_Try it_
In the listing that follows, count the lines holding the word "bool" and report only that number.

_Data provided_
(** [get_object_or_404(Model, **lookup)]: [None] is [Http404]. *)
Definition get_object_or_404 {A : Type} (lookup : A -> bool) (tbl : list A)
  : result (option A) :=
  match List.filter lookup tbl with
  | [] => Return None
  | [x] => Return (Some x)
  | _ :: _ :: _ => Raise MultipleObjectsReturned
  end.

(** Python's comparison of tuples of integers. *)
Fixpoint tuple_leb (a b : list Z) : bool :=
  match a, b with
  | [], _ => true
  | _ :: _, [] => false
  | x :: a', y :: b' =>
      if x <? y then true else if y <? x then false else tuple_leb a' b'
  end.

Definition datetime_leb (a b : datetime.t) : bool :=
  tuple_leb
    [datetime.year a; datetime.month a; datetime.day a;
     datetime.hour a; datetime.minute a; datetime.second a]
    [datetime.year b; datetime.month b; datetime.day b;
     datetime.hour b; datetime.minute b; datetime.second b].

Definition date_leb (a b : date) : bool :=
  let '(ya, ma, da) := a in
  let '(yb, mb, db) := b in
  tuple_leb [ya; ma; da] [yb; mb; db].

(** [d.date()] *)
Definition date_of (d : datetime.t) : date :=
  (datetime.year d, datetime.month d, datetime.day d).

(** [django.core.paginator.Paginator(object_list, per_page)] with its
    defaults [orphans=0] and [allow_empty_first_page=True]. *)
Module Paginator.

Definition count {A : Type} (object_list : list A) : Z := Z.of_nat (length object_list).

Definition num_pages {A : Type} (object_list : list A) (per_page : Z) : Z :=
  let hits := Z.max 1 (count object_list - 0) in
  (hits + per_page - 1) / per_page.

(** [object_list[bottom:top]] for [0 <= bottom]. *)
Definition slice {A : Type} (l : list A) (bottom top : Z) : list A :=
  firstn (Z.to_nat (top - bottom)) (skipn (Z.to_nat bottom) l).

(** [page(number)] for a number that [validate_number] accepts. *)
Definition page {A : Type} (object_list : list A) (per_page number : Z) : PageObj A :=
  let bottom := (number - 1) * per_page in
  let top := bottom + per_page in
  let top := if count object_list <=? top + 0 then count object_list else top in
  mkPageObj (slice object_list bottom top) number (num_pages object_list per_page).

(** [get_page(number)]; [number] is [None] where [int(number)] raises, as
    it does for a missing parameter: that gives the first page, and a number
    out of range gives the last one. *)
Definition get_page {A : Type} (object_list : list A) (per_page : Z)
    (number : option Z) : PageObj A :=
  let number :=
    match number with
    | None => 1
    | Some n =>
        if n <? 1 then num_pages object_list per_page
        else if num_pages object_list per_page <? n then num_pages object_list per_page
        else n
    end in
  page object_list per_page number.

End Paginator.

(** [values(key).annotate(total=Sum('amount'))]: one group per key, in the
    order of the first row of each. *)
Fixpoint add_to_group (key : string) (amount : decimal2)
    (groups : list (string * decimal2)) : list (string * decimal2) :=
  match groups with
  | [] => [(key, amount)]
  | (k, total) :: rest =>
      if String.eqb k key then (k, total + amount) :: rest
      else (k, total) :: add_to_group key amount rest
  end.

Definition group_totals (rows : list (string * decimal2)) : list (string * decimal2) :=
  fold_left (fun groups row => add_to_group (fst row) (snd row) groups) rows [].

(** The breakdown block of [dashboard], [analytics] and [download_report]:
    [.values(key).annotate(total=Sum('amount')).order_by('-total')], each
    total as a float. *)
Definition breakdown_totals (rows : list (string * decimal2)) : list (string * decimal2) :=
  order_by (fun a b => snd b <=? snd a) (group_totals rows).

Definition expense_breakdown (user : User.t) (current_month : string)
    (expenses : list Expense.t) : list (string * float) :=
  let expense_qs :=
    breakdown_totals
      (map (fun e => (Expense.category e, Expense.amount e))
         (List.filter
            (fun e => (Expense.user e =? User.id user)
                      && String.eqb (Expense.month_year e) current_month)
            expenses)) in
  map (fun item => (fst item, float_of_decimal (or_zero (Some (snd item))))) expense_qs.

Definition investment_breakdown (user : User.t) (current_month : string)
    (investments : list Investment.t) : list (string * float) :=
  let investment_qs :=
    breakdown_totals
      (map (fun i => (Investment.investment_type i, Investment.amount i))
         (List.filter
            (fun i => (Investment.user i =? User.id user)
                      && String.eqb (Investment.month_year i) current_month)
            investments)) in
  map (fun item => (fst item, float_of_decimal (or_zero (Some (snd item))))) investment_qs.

_Answer to this task_
4